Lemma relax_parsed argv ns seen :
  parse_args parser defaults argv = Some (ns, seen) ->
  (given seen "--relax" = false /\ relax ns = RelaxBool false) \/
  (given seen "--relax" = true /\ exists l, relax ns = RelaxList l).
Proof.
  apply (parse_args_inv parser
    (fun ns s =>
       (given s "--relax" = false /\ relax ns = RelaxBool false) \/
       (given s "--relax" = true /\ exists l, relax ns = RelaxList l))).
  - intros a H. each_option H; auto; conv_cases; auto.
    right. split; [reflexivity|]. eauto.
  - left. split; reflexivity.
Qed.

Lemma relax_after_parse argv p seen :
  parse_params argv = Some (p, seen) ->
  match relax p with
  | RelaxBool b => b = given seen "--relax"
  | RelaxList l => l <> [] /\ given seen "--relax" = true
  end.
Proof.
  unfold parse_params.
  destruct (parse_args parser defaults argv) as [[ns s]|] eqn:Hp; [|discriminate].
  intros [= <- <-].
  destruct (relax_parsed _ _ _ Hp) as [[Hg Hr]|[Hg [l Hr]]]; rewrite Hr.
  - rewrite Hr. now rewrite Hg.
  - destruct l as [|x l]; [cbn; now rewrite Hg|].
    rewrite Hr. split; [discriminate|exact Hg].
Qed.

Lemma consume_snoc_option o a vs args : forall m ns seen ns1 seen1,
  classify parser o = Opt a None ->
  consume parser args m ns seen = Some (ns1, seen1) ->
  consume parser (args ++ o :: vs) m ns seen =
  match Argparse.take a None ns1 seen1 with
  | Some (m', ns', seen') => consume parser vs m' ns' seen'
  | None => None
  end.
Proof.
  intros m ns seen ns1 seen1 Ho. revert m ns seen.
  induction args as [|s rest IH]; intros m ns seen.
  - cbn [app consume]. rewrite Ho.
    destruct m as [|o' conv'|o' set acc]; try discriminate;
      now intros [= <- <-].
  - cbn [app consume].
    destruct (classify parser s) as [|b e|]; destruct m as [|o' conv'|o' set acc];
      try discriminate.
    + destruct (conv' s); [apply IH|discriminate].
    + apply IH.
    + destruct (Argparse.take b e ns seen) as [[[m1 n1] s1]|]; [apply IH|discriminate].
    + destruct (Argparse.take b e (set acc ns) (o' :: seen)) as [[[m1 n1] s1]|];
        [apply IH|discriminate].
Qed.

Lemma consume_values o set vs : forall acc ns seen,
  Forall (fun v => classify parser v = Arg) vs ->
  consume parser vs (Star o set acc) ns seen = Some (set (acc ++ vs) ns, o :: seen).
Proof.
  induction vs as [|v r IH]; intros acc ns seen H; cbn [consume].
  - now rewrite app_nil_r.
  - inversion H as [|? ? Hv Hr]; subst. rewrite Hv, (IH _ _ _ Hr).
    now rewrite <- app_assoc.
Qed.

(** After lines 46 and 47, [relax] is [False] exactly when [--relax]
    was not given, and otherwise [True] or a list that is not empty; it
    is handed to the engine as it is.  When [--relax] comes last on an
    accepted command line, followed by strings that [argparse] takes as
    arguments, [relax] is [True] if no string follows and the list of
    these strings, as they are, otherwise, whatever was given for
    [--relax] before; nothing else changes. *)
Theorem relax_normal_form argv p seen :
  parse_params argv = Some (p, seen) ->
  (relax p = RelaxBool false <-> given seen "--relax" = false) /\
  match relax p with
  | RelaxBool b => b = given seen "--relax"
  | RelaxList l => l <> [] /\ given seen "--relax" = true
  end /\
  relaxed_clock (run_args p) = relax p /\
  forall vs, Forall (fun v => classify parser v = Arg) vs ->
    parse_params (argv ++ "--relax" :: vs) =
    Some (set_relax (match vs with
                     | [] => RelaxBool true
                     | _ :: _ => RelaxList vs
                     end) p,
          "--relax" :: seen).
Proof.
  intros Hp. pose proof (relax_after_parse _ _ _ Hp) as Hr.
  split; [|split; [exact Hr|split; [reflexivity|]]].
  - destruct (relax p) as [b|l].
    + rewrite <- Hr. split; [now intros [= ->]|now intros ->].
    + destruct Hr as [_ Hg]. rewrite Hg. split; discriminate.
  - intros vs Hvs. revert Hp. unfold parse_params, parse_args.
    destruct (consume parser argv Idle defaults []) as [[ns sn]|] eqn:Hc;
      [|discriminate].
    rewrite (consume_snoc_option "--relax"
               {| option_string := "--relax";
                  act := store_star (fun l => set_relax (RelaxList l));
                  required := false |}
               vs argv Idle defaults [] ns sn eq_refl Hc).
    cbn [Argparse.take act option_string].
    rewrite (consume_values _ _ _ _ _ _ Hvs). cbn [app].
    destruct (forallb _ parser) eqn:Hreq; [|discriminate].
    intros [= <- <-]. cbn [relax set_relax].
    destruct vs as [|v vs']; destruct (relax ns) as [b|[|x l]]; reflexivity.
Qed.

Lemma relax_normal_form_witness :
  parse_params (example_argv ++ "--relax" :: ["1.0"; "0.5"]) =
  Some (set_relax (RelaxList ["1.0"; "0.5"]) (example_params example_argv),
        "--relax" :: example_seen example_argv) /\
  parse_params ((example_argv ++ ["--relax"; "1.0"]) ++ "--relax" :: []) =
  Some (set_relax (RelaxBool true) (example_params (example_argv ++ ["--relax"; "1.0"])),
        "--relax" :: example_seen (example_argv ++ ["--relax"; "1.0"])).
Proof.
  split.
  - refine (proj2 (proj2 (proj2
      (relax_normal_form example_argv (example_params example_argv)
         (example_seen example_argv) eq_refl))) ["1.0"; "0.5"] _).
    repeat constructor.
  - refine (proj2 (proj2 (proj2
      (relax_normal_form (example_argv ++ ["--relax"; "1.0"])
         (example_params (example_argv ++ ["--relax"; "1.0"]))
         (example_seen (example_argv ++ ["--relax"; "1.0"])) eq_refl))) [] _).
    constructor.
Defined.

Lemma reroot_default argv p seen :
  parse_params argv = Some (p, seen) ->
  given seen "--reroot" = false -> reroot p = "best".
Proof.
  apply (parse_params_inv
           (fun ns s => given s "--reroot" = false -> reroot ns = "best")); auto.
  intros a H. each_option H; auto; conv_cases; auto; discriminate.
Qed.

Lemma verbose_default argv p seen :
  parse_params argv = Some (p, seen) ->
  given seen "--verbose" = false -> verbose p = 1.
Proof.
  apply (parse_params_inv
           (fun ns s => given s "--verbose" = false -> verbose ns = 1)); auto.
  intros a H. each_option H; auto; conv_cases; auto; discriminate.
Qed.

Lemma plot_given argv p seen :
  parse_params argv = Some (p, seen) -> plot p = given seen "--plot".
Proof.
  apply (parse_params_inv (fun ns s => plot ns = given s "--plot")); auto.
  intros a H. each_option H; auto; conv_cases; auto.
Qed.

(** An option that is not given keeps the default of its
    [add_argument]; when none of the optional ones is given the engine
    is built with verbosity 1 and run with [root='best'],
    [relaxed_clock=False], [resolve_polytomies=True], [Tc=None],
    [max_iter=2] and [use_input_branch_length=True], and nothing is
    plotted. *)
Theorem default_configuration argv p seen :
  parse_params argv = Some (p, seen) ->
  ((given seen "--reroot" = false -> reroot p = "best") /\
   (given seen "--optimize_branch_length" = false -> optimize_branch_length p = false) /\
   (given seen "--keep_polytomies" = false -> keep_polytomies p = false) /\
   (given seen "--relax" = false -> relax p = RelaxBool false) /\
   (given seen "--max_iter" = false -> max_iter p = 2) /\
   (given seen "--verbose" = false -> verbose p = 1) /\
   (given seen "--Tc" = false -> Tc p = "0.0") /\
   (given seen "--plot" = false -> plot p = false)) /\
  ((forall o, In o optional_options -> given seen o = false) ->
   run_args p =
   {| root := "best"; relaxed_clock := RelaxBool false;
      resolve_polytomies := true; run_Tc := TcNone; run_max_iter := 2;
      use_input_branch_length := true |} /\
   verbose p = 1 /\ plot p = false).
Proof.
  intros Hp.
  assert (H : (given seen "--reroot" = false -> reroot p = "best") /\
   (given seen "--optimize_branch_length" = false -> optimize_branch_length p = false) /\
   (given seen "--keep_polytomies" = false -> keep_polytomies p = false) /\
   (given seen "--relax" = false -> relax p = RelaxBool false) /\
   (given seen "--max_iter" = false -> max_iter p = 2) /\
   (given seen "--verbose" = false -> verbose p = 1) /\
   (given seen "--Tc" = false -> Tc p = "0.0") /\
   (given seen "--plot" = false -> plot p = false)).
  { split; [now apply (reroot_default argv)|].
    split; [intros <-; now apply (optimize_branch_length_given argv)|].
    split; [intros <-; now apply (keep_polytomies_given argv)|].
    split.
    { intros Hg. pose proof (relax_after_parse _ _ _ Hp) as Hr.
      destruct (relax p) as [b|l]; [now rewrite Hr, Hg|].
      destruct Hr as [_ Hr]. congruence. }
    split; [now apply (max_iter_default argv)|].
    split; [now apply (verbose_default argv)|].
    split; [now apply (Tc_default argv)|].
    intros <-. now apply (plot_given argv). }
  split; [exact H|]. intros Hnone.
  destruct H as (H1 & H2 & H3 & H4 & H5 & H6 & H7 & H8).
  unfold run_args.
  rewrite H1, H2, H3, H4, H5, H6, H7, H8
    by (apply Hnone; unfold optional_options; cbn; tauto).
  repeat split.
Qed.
______________________________
▸ **TASK REQUIREMENTS**
Give back precisely the lines above that start at the line containing "resolve_polytomies := true;" and end at the line containing "destruct (relax p) as [b|l];", inclusive. No other lines belong in the output.

▸ **OUTPUT BELOW**
      resolve_polytomies := true; run_Tc := TcNone; run_max_iter := 2;
      use_input_branch_length := true |} /\
   verbose p = 1 /\ plot p = false).
Proof.
  intros Hp.
  assert (H : (given seen "--reroot" = false -> reroot p = "best") /\
   (given seen "--optimize_branch_length" = false -> optimize_branch_length p = false) /\
   (given seen "--keep_polytomies" = false -> keep_polytomies p = false) /\
   (given seen "--relax" = false -> relax p = RelaxBool false) /\
   (given seen "--max_iter" = false -> max_iter p = 2) /\
   (given seen "--verbose" = false -> verbose p = 1) /\
   (given seen "--Tc" = false -> Tc p = "0.0") /\
   (given seen "--plot" = false -> plot p = false)).
  { split; [now apply (reroot_default argv)|].
    split; [intros <-; now apply (optimize_branch_length_given argv)|].
    split; [intros <-; now apply (keep_polytomies_given argv)|].
    split.
    { intros Hg. pose proof (relax_after_parse _ _ _ Hp) as Hr.
      destruct (relax p) as [b|l]; [now rewrite Hr, Hg|].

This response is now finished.